▶ _Problem statement_: Take the material below and output exactly the run of lines from the one containing "Definition array_depends (arr" down to the one containing "transform_elements arr t", with both included.

- - -

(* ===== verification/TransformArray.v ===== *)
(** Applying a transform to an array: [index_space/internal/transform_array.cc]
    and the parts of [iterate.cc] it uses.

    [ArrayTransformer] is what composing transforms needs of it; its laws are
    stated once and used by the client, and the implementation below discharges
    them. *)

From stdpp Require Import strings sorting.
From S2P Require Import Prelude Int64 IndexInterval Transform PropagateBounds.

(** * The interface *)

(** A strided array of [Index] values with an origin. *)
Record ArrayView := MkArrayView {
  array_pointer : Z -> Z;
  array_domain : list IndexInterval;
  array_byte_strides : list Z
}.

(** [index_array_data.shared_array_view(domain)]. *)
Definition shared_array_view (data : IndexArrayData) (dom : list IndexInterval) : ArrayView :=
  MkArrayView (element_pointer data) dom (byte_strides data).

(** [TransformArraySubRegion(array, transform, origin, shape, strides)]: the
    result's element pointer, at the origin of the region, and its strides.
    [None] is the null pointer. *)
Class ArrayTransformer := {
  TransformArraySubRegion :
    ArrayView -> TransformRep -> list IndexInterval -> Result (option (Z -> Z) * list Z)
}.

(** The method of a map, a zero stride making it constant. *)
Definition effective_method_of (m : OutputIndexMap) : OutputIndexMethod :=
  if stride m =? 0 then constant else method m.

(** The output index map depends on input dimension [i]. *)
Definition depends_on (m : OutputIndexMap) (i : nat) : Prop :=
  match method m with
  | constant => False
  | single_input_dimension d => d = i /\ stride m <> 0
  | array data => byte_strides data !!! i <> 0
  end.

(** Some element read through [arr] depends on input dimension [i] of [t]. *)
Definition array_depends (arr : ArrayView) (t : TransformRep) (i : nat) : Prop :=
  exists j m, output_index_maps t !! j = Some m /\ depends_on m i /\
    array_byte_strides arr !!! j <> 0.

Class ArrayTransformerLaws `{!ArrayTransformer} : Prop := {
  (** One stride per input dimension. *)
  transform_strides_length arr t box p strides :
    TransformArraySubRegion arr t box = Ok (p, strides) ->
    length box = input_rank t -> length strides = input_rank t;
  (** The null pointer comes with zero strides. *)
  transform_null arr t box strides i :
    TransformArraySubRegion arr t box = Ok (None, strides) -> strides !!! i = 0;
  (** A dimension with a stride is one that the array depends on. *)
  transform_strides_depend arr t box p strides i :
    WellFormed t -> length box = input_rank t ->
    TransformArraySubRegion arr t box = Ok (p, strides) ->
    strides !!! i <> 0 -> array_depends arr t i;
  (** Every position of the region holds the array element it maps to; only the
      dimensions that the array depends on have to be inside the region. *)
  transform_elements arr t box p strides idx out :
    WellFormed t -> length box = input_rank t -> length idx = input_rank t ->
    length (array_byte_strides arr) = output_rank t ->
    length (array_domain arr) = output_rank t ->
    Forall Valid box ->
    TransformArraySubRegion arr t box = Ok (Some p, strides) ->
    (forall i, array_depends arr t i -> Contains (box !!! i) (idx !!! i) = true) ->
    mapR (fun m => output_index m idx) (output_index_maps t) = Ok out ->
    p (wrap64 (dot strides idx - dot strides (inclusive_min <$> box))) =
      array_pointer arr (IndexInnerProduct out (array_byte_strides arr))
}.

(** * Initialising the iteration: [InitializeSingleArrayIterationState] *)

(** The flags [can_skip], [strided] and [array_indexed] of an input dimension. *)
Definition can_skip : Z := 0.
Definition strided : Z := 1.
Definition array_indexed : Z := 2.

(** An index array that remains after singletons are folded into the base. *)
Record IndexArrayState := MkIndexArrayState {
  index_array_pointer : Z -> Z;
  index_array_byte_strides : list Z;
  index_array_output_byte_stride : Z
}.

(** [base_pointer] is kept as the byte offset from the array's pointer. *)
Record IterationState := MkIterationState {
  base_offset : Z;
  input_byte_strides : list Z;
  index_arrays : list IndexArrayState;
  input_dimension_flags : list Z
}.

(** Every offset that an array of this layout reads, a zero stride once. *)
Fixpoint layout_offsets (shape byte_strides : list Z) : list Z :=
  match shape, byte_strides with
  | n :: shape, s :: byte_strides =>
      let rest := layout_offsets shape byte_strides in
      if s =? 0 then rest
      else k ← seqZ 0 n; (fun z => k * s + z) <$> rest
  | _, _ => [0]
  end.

- - -

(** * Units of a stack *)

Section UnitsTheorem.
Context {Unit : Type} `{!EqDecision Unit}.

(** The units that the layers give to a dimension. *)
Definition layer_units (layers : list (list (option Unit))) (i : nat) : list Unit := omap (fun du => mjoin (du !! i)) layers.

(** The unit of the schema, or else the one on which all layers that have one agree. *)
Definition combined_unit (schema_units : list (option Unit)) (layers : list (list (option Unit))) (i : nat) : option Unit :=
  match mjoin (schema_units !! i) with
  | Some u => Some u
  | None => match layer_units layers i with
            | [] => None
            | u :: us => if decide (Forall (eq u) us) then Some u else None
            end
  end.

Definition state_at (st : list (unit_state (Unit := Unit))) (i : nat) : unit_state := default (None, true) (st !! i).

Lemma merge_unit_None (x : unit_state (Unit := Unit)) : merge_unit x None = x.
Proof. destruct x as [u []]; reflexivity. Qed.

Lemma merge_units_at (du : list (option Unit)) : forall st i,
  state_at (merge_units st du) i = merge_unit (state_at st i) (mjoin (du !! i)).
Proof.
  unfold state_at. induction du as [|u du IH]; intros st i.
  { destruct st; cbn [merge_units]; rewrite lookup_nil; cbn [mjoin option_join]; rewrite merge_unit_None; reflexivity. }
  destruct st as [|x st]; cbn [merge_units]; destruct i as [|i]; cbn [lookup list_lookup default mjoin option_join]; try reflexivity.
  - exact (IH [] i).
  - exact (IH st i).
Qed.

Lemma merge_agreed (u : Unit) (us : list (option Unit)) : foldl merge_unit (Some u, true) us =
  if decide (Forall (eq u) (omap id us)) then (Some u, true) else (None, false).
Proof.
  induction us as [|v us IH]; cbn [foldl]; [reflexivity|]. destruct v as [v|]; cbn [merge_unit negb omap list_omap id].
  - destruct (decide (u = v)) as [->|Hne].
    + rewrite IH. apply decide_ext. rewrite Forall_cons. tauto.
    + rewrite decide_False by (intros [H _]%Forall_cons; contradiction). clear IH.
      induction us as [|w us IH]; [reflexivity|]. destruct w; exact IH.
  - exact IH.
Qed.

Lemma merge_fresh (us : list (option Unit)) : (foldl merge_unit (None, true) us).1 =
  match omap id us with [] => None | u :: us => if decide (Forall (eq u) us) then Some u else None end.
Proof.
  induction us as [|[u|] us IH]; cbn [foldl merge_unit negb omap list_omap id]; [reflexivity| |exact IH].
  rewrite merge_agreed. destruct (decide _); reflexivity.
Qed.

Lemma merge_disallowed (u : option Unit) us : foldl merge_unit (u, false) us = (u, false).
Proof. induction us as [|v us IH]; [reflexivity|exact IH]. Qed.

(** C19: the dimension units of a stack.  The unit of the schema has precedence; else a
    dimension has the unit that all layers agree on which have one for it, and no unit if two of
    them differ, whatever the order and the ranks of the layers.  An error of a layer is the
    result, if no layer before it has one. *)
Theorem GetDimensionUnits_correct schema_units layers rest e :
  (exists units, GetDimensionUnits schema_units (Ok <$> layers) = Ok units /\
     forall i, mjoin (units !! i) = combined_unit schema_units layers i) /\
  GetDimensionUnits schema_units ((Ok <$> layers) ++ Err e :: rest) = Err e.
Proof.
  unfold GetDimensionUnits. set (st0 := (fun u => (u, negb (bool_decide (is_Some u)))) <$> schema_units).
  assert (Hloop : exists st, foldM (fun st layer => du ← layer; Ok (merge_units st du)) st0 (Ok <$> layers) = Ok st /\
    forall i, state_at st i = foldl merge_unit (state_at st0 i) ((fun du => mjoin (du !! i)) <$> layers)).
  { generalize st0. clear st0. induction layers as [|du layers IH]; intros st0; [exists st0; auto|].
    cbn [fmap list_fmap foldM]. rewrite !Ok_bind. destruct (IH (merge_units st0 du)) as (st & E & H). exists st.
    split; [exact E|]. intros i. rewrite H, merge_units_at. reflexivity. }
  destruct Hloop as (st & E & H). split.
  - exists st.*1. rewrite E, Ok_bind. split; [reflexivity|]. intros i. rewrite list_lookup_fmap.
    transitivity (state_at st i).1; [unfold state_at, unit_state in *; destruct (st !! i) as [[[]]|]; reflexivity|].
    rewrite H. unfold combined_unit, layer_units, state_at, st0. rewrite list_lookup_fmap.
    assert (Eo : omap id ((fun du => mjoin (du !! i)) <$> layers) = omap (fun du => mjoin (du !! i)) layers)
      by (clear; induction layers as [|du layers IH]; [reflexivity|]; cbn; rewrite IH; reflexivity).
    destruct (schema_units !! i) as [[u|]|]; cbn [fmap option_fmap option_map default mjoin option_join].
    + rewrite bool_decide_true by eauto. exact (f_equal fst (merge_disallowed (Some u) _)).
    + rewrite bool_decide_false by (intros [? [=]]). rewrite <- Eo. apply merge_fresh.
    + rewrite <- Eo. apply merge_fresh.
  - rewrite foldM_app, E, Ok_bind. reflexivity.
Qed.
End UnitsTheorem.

- - -

▶ _Solution to the exercise_:
Definition array_depends (arr : ArrayView) (t : TransformRep) (i : nat) : Prop :=
  exists j m, output_index_maps t !! j = Some m /\ depends_on m i /\
    array_byte_strides arr !!! j <> 0.

Class ArrayTransformerLaws `{!ArrayTransformer} : Prop := {
  (** One stride per input dimension. *)
  transform_strides_length arr t box p strides :
    TransformArraySubRegion arr t box = Ok (p, strides) ->
    length box = input_rank t -> length strides = input_rank t;
  (** The null pointer comes with zero strides. *)
  transform_null arr t box strides i :
    TransformArraySubRegion arr t box = Ok (None, strides) -> strides !!! i = 0;
  (** A dimension with a stride is one that the array depends on. *)
  transform_strides_depend arr t box p strides i :
    WellFormed t -> length box = input_rank t ->
    TransformArraySubRegion arr t box = Ok (p, strides) ->
    strides !!! i <> 0 -> array_depends arr t i;
  (** Every position of the region holds the array element it maps to; only the
      dimensions that the array depends on have to be inside the region. *)
  transform_elements arr t box p strides idx out :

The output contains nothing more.